While there are other men characters, two of the most prominent are Sionis and his right-hand man, Victor Zsasz, and the two of them have this very… interesting (read: gay) relationship. Like, Zsasz is incredibly visibly jealous of the attention Sionis gives Canary at one point, and Sionis has this sort of BDSM-adjacent thing going on, which would make sense with the “black” “mask,” in a way. He’s more often associated with gloves (and a fear of uncleanliness despite apparently also having a penchant for having Zsasz remove people’s faces) than with a mask in this movie, however. A fixture of his club’s stage are these two big black hands on either side, with eyes held between their middle two fingers. Which kind of suggests the gloves are the mask. Meanwhile, the mask itself is on a pedestal in a room with this sort of bondage-y art on the walls, and putting it on almost seems to be a last resort and feels like this particularly manic, strained moment for Sionis. There’s at least an association being made.
There’s part of me that appreciates how this could be an intentional assault on a certain contingent of the movie’s audience. “Aggressive” is a good word for it, as is “gay.” Neither of those things bothered me, though I did find Chris Messina’s (Zsasz) and Ewan McGregor’s (Black Mask) performances kind of grating at times. It’s funny that Leto’s Joker is persona non grata here, as both of these men are at points doing things with their mannerisms and voices that remind me a lot of that take on the Joker.
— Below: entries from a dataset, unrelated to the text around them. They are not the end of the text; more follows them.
(** [validate_network]: the pair [(is_valid, errors)]; [None] when the
    traversal of [is_connected] runs out of fuel. *)
Definition validate_network (config : Config)
    : option (bool * list ValidationMsg) :=
  match cfg_num_nodes config, cfg_min_neighbors config,
        cfg_max_neighbors config, cfg_resources config, cfg_edges config with
  | Some num_nodes, Some min_neighbors, Some max_neighbors,
    Some resources, Some edges =>
      let errors1 :=
        if bool_decide (num_nodes ≠ Z.of_nat (size resources))
        then [NumNodesMismatch num_nodes (size resources)] else [] in
      let errors2 :=
        flat_map (λ kv, match kv.2 with
                        | [] => [NoResources kv.1]
                        | _ :: _ => []
                        end) (dict_items resources) in
      let all_nodes := dom resources in
      let errors3 := flat_map (edge_errors all_nodes) edges in
      let errors4 :=
        match unpack_edges edges with
        | inl bad => Some [CreateError bad]
        | inr pairs =>
            let network := Network.init num_nodes resources pairs in
            match is_connected set_iter network with
            | None => None
            | Some connected =>
                Some ((if connected then [] else [NotConnected]) ++
                      flat_map (degree_errors network min_neighbors
                                  max_neighbors) (set_iter all_nodes))
            end
        end in
      match errors4 with
      | None => None
      | Some errors4 =>
          let errors := errors1 ++ errors2 ++ errors3 ++ errors4 in
          Some (bool_decide (errors = []), errors)
      end
  | _, _, _, _, _ => Some (false, missing_fields config)
  end.

End Validation.

(** ** Vocabulary of the further properties *)

(** [p] is a walk of the network: each node is followed by one of its
    neighbours. *)
Fixpoint is_walk (network : Network.t) (p : list string) : Prop :=
  match p with
  | [] => True
  | a :: rest =>
      match rest with
      | [] => True
      | b :: _ => b ∈ Network.get_neighbors network a ∧ is_walk network rest
      end
  end.
(** ** The calculator on a key of the table *)

Section Calculator.

Variable table : spec_table.
Variable instance_type : string.
Variable number_of_brokers : Z.

#[local] Notation r :=
  (get_cluster_best_practices table instance_type number_of_brokers).

Ltac enter H :=
  unfold get_cluster_best_practices, contains, getitem;
  rewrite H; cbn [negb bind].

Section Found.

Variable specs : InstanceSpec.
Hypothesis Hspecs : get table instance_type = Some specs.

Lemma found_returns : exists d, r = Return d /\ well_formed d = true.
Proof. enter Hspecs. eexists. split; reflexivity. Qed.

Lemma found_not_error : is_error r = false.
Proof. enter Hspecs. reflexivity. Qed.

Lemma found_recommended_cluster_partitions :
  int_field r "Recommended Max Partitions per Cluster"
  = Some (Partitions_per_Broker_Recommended specs * number_of_brokers).
Proof. enter Hspecs. reflexivity. Qed.

Lemma found_max_cluster_partitions :
  int_field r "Max Partitions per Cluster"
  = Some (Partitions_per_Broker_Max specs * number_of_brokers).
Proof. enter Hspecs. reflexivity. Qed.

Lemma found_min_insync_replicas :
  int_field r "Minimum In-Sync Replicas"
  = Some (min_insync_replicas number_of_brokers).
Proof. enter Hspecs. reflexivity. Qed.

Lemma found_replication_factor_text :
  str_field r "Replication Factor"
  = Some (str (if is_express_cluster instance_type then 3
               else replication_factor number_of_brokers)
          ++ (if is_express_cluster instance_type
              then " (Note: For express clusters, replication factor should always be 3)"
              else " (recommended)")).
Proof. enter Hspecs. reflexivity. Qed.

Lemma found_replication_factor :
  replication_factor_field r
  = Some (if is_express_cluster instance_type then 3
          else replication_factor number_of_brokers).
Proof.
  unfold replication_factor_field.
  rewrite found_replication_factor_text.
  destruct (is_express_cluster instance_type);
    rewrite first_word_str; apply parse_int_str.
Qed.

End Found.

Lemma missing_returns :
  contains table instance_type = false ->
  r = Return [ ("Error",
                VStr ("Instance type '" ++ instance_type
                      ++ "' is not supported or recognized.")) ].
Proof.
  intros H. unfold get_cluster_best_practices.
  rewrite H. reflexivity.
Qed.


End Calculator.

(** ** The broker-count branch *)

Lemma replication_factor_spec (n : Z) :
  (3 <= n -> replication_factor n = 3) /\ (n < 3 -> replication_factor n = n).
Proof.
  unfold replication_factor, RECOMMENDED_REPLICATION_FACTOR.
  rewrite Z.geb_leb. destruct (Z.leb_spec 3 n); split; intros; lia.
Qed.

Lemma min_insync_replicas_spec (n : Z) :
  (3 <= n -> min_insync_replicas n = 2) /\ (n < 3 -> min_insync_replicas n = n).
Proof.
  unfold min_insync_replicas, RECOMMENDED_REPLICATION_FACTOR,
    RECOMMENDED_MIN_INSYNC_REPLICAS.
  rewrite Z.geb_leb. destruct (Z.leb_spec 3 n); split; intros; lia.
Qed.

(** ** Facts about the literal table *)

Lemma INSTANCE_SPECS_keys_NoDup : NoDup (keys INSTANCE_SPECS).
Proof.
  unfold keys, INSTANCE_SPECS; cbn [map fst].
  repeat (constructor; [cbn [In]; intuition discriminate |]).
  constructor.
Qed.
(* ===== verification/Utf8.v ===== *)
(** * UTF-8 and letter case

    What the source uses of Rust's string library: [str::from_utf8] (the
    validity check at the boundary between wire bytes and text),
    [String::from_utf8_lossy] (diagnostics and the display of values),
    [to_ascii_uppercase]/[to_ascii_lowercase], [eq_ignore_ascii_case] and
    the Unicode-aware [to_uppercase] of command names.

    The decoder accepts exactly the sequences of RFC 3629: no overlong
    form, no surrogate, nothing above U+10FFFF.  The upper-case table of
    the non-ASCII characters is Unicode data, a parameter. *)

From S2P Require Import Prelude.

Definition is_cont (c : byte) : bool := in_range c 128 191.

(** One decoding step at the head of a non-empty input: a character of
    [n] octets, or an ill-formed prefix of [n] octets (the maximal subpart
    that [from_utf8_lossy] replaces by one U+FFFD). *)
Inductive utf8_step : Type :=
| Char (n : nat)
| Bad (n : nat).

(** The second octet allowed after the lead octet of a 3- or 4-octet form. *)
Definition second_ok (b0 b1 : byte) : bool :=
  if in_range b0 224 224 then in_range b1 160 191
  else if in_range b0 237 237 then in_range b1 128 159
  else if in_range b0 225 239 then is_cont b1
  else if in_range b0 240 240 then in_range b1 144 191
  else if in_range b0 241 243 then is_cont b1
  else if in_range b0 244 244 then in_range b1 128 143
  else false.

Definition decode_step (b0 : byte) (s : bytes) : utf8_step :=
  if in_range b0 0 127 then Char 1
  else if in_range b0 194 223 then
    match s with
    | b1 :: _ => if is_cont b1 then Char 2 else Bad 1
    | [] => Bad 1
    end
  else if in_range b0 224 239 then
    match s with
    | b1 :: s1 =>
        if second_ok b0 b1 then
          match s1 with
          | b2 :: _ => if is_cont b2 then Char 3 else Bad 2
          | [] => Bad 2
          end
        else Bad 1
    | [] => Bad 1
    end
  else if in_range b0 240 244 then
    match s with
    | b1 :: s1 =>
        if second_ok b0 b1 then
          match s1 with
          | b2 :: s2 =>
              if is_cont b2 then
                match s2 with
                | b3 :: _ => if is_cont b3 then Char 4 else Bad 3
                | [] => Bad 3
                end
              else Bad 2
          | [] => Bad 2
          end
        else Bad 1
    | [] => Bad 1
    end
  else Bad 1.

(** Split an input into its characters; [None] if it is ill-formed.  The
    length of the input is enough fuel: every step consumes an octet. *)
Fixpoint chars_fuel (fuel : nat) (s : bytes) : option (list bytes) :=
  match s, fuel with
  | [], _ => Some []
  | _, O => None
  | b0 :: s', S f =>
      match decode_step b0 s' with
      | Char n => cs ← chars_fuel f (drop n s); Some (take n s :: cs)
      | Bad _ => None
      end
  end.

Definition chars (s : bytes) : option (list bytes) := chars_fuel (length s) s.

(** [str::from_utf8]: the text is the same octets, when they are valid. *)
Definition utf8_valid (s : bytes) : bool := bool_decide (is_Some (chars s)).

Definition from_utf8 (s : bytes) : option bytes := if utf8_valid s then Some s else None.

(** U+FFFD REPLACEMENT CHARACTER. *)
Definition REPLACEMENT : bytes := [of_u8 239; of_u8 191; of_u8 189].

(** [String::from_utf8_lossy]. *)
Fixpoint lossy_fuel (fuel : nat) (s : bytes) : bytes :=
  match s, fuel with
  | [], _ => []
  | _, O => []
  | b0 :: s', S f =>
      match decode_step b0 s' with
      | Char n => take n s ++ lossy_fuel f (drop n s)
      | Bad n => REPLACEMENT ++ lossy_fuel f (drop n s)
      end
  end.

Definition from_utf8_lossy (s : bytes) : bytes := lossy_fuel (length s) s.

(** ** Letter case *)
Definition ascii_upper (c : byte) : byte := if in_range c 97 122 then of_u8 (u8 c - 32) else c.
Definition ascii_lower (c : byte) : byte := if in_range c 65 90 then of_u8 (u8 c + 32) else c.

Definition to_ascii_uppercase (s : bytes) : bytes := map ascii_upper s.
Definition to_ascii_lowercase (s : bytes) : bytes := map ascii_lower s.

(** [<[u8]>::eq_ignore_ascii_case]. *)
Definition eq_ignore_ascii_case (x y : bytes) : bool :=
  bytes_eqb (to_ascii_lowercase x) (to_ascii_lowercase y).

Definition is_ascii (s : bytes) : bool := forallb (fun c => in_range c 0 127) s.

(** [str::to_uppercase] is character by character; a one-octet character
    is ASCII, the others go through the Unicode table [upper]. *)
Definition upper_char (upper : bytes -> bytes) (c : bytes) : bytes :=
  match c with
  | [b0] => [ascii_upper b0]
  | _ => upper c
  end.

Definition to_uppercase (upper : bytes -> bytes) (s : bytes) : bytes :=
  match chars s with
  | Some cs => concat (map (upper_char upper) cs)
  | None => s (* not a [str] *)
  end.

Example utf8_ascii : utf8_valid (b#"SET") = true.
Proof. reflexivity. Qed.
Example utf8_two : utf8_valid [of_u8 195; of_u8 159] = true.
Proof. reflexivity. Qed.
Example utf8_overlong : utf8_valid [of_u8 192; of_u8 128] = false.
Proof. reflexivity. Qed.
Example utf8_surrogate : utf8_valid [of_u8 237; of_u8 160; of_u8 128] = false.
Proof. reflexivity. Qed.
Example lossy_ff : from_utf8_lossy [of_u8 255; of_u8 65] = REPLACEMENT ++ b#"A".
Proof. reflexivity. Qed.
Example lossy_subpart :
  from_utf8_lossy [of_u8 240; of_u8 159; of_u8 146; of_u8 65] = REPLACEMENT ++ b#"A".
Proof. reflexivity. Qed.
Example upper_mixed : to_uppercase (fun c => c) (b#"seT") = b#"SET".
Proof. reflexivity. Qed.

(** ** Lemmas: decoding *)
Lemma in_range_spec c lo hi : in_range c lo hi = true <-> lo <= u8 c <= hi.
Proof. unfold in_range. rewrite andb_true_iff, !Z.leb_le. lia. Qed.

(** A character fits in its input and its recognition does not depend on
    what follows it. *)
Lemma decode_step_char b0 s n t :
  decode_step b0 s = Char n ->
  (1 <= n <= length (b0 :: s))%nat /\ decode_step b0 (s ++ t) = Char n.
Proof.
  unfold decode_step at 1. intros E.
  repeat case_match; simplify_eq; (split; [simpl; lia|]); unfold decode_step; simpl app;
    by repeat match goal with H : _ = true |- _ => rewrite H | H : _ = false |- _ => rewrite H end.
Qed.

Lemma decode_step_bad b0 s n : decode_step b0 s = Bad n -> (1 <= n <= length (b0 :: s))%nat.
Proof. unfold decode_step. repeat case_match; simpl; intros; simplify_eq; simpl; lia. Qed.

Lemma chars_fuel_enough f s :
  (length s <= f)%nat -> chars_fuel f s = chars s.
Proof.
  unfold chars. remember (length s) as n eqn:Hn. revert s f Hn.
  induction n as [n IH] using lt_wf_ind. intros s f Hn Hf.
  destruct s as [|b0 s]; [by destruct f, n|].
  destruct f as [|f]; [simpl in *; lia|]. destruct n as [|n]; [simpl in *; lia|].
  cbn [chars_fuel]. destruct (decode_step b0 s) as [k|k] eqn:E; [|done].
  apply (decode_step_char _ _ _ []) in E as [Hk _].
  assert (length (drop k (b0 :: s)) <= n)%nat as Hd by (rewrite length_drop; simpl in *; lia).
  rewrite (IH (length (drop k (b0 :: s)))) by (lia || done).
  by rewrite (IH (length (drop k (b0 :: s))) ltac:(lia) _ n).
Qed.

Lemma chars_nil : chars [] = Some [].
Proof. done. Qed.

Lemma chars_cons b0 s :
  chars (b0 :: s) =
  match decode_step b0 s with
  | Char n => cs ← chars (drop n (b0 :: s)); Some (take n (b0 :: s) :: cs)
  | Bad _ => None
  end.
Proof.
  unfold chars at 1. cbn [length chars_fuel]. destruct (decode_step b0 s) as [k|k] eqn:E; [|done].
  apply (decode_step_char _ _ _ []) in E as [Hk _].
  rewrite chars_fuel_enough; [done|]. rewrite length_drop. simpl. lia.
Qed.

(** Induction along the decoder. *)
Lemma utf8_ind (P : bytes -> Prop) :
  P [] ->
  (forall b0 s n, decode_step b0 s = Char n -> P (drop n (b0 :: s)) -> P (b0 :: s)) ->
  (forall b0 s n, decode_step b0 s = Bad n -> P (drop n (b0 :: s)) -> P (b0 :: s)) ->
  forall s, P s.
Proof.
  intros H0 Hc Hb s. remember (length s) as n eqn:Hn. revert s Hn.
  induction n as [n IH] using lt_wf_ind. intros [|b0 s] Hn; [done|].
  destruct (decode_step b0 s) as [k|k] eqn:E.
  - eapply Hc; [done|]. apply (decode_step_char _ _ _ []) in E as [Hk _].
    eapply IH; [|done]. rewrite length_drop. simpl in *. lia.
  - eapply Hb; [done|]. apply decode_step_bad in E.
    eapply IH; [|done]. rewrite length_drop. simpl in *. lia.
Qed.

(** The characters of a text concatenate to the text. *)
Lemma chars_concat s cs : chars s = Some cs -> concat cs = s.
Proof.
  revert cs. induction s as [|b0 s n E IH|b0 s n E IH] using utf8_ind; intros cs.
  - by intros [= <-].
  - rewrite chars_cons, E. intros (cs' & H & [= <-])%bind_Some. simpl.
    rewrite (IH _ H). apply take_drop.
  - by rewrite chars_cons, E.
Qed.

Lemma chars_app s t cs ds :
  chars s = Some cs -> chars t = Some ds -> chars (s ++ t) = Some (cs ++ ds).
Proof.
  intros Hs Ht. revert cs Hs. induction s as [|b0 s n E IH|b0 s n E IH] using utf8_ind; intros cs.
  - by intros [= <-].
  - rewrite chars_cons, E. intros (cs' & H & [= <-])%bind_Some.
    destruct (decode_step_char _ _ _ t E) as [Hn E']. simpl app. rewrite chars_cons, E'.
    change (b0 :: s ++ t) with ((b0 :: s) ++ t).
    rewrite drop_app_le, take_app_le by lia. by rewrite (IH _ H).
  - by rewrite chars_cons, E.
Qed.

Lemma utf8_valid_Some s : utf8_valid s = true <-> is_Some (chars s).
Proof. apply bool_decide_eq_true. Qed.

Lemma utf8_valid_app s t : utf8_valid s = true -> utf8_valid t = true -> utf8_valid (s ++ t) = true.
Proof. rewrite !utf8_valid_Some. intros [? ?] [? ?]. eexists. by apply chars_app. Qed.

Lemma chars_singleton c : in_range c 0 127 = true -> chars [c] = Some [[c]].
Proof. intros H. rewrite chars_cons. unfold decode_step. by rewrite H. Qed.

Lemma chars_ascii s : is_ascii s = true -> chars s = Some (map (fun c => [c]) s).
Proof.
  induction s as [|c s IH]; [done|]. simpl. intros [Hc Hs]%andb_true_iff.
  change (c :: s) with ([c] ++ s).
  by rewrite (chars_app [c] s _ _ (chars_singleton _ Hc) (IH Hs)).
Qed.

Lemma utf8_valid_ascii s : is_ascii s = true -> utf8_valid s = true.
Proof. intros H. apply utf8_valid_Some. rewrite chars_ascii by done. eauto. Qed.

Lemma from_utf8_Some s t : from_utf8 s = Some t <-> t = s /\ utf8_valid s = true.
Proof. unfold from_utf8. destruct (utf8_valid s); naive_solver. Qed.

(** ** Lemmas: lossy decoding *)
Lemma lossy_fuel_enough f s : (length s <= f)%nat -> lossy_fuel f s = from_utf8_lossy s.
Proof.
  unfold from_utf8_lossy. remember (length s) as n eqn:Hn. revert s f Hn.
  induction n as [n IH] using lt_wf_ind. intros s f Hn Hf.
  destruct s as [|b0 s]; [by destruct f, n|].
  destruct f as [|f]; [simpl in *; lia|]. destruct n as [|n]; [simpl in *; lia|].
  cbn [lossy_fuel].
  assert (forall k, (1 <= k)%nat -> lossy_fuel f (drop k (b0 :: s)) = lossy_fuel n (drop k (b0 :: s))) as Hd.
  { intros k Hk. assert (length (drop k (b0 :: s)) <= n)%nat by (rewrite length_drop; simpl in *; lia).
    rewrite (IH (length (drop k (b0 :: s))) ltac:(lia) _ f) by (lia || done).
    by rewrite (IH (length (drop k (b0 :: s))) ltac:(lia) _ n). }
  destruct (decode_step b0 s) as [k|k] eqn:E.
  - apply (decode_step_char _ _ _ []) in E as [Hk _]. by rewrite Hd by lia.
  - apply decode_step_bad in E. by rewrite Hd by lia.
Qed.

Lemma lossy_cons b0 s :
  from_utf8_lossy (b0 :: s) =
  match decode_step b0 s with
  | Char n => take n (b0 :: s) ++ from_utf8_lossy (drop n (b0 :: s))
  | Bad n => REPLACEMENT ++ from_utf8_lossy (drop n (b0 :: s))
  end.
Proof.
  unfold from_utf8_lossy at 1. cbn [length lossy_fuel].
  destruct (decode_step b0 s) as [k|k] eqn:E.
  - apply (decode_step_char _ _ _ []) in E as [Hk _].
    rewrite lossy_fuel_enough; [done|]. rewrite length_drop. simpl. lia.
  - apply decode_step_bad in E.
    rewrite lossy_fuel_enough; [done|]. rewrite length_drop. simpl. lia.
Qed.

(** Lossy decoding is the identity on valid text. *)
Lemma lossy_valid s : utf8_valid s = true -> from_utf8_lossy s = s.
Proof.
  rewrite utf8_valid_Some. induction s as [|b0 s n E IH|b0 s n E IH] using utf8_ind.
  - done.
  - rewrite chars_cons, lossy_cons, E. intros [cs (cs' & H & _)%bind_Some].
    rewrite IH by eauto. apply take_drop.
  - rewrite chars_cons, E. by intros [? [=]].
Qed.

Lemma decode_step_alone b0 s n :
  decode_step b0 s = Char n -> chars (take n (b0 :: s)) = Some [take n (b0 :: s)].
Proof.
  intros E. unfold decode_step in E.
  repeat case_match; simplify_eq; simpl take; rewrite chars_cons; unfold decode_step;
    repeat match goal with H : _ = true |- _ => rewrite H | H : _ = false |- _ => rewrite H end;
    done.
Qed.

(** Lossy decoding always yields valid text. *)
Lemma lossy_is_valid s : utf8_valid (from_utf8_lossy s) = true.
Proof.
  induction s as [|b0 s n E IH|b0 s n E IH] using utf8_ind; [done| |].
  - rewrite lossy_cons, E. apply utf8_valid_app; [|done].
    apply utf8_valid_Some. rewrite (decode_step_alone _ _ _ E). eauto.
  - rewrite lossy_cons, E. by apply utf8_valid_app.
Qed.

(** ** Lemmas: letter case *)
Lemma to_uppercase_ascii upper s :
  is_ascii s = true -> to_uppercase upper s = to_ascii_uppercase s.
Proof.
  intros H. unfold to_uppercase. rewrite (chars_ascii _ H), map_map.
  induction s as [|c s IH]; [done|]. simpl in *. apply andb_true_iff in H as [_ H].
  by rewrite IH.
Qed.

Lemma ascii_upper_idemp c : ascii_upper (ascii_upper c) = ascii_upper c.
Proof.
  unfold ascii_upper. destruct (in_range c 97 122) eqn:E; [|by rewrite E].
  apply in_range_spec in E. case_match eqn:E2; [|done].
  apply in_range_spec in E2. rewrite u8_of_u8 in E2; lia.
Qed.

Lemma to_ascii_uppercase_idemp s : to_ascii_uppercase (to_ascii_uppercase s) = to_ascii_uppercase s.
Proof.
  unfold to_ascii_uppercase. rewrite map_map. apply map_ext. apply ascii_upper_idemp.
Qed.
You might even call some of the acting that they’re doing “bad,” in fact.
They both have their moments of genuine menace, though, that intersect with the themes and help redeem the oddball stuff—like this pretty tense and upsetting bit where Sionis thinks a woman in his club is laughing at him, so he forces her to dance on a table and her male companion to cut and then tear her dress off. Looking on, Canary sheds a tear of, we can assume, sisterhood. Zsasz similarly gets a bit creepy with Harley’s paralyzed body later in the movie and then tries to get Canary to cut open Cass to prove her loyalty and extract an all-important stolen diamond, and when he dies in this scene the women essentially take turns stabbing him in some form. It is not subtle!
Now, potentially associating male gayness (or at least some shade of queerness) with violence against women seems problematic. And while I can appreciate these versions of Sionis and Zsasz being some kind of cishet male comic fan repellant, and also just the weirdness of the take, it seems like making them more conventionally masculine and straight would have kept the theming tidier. There’s not room in here for too much nuance.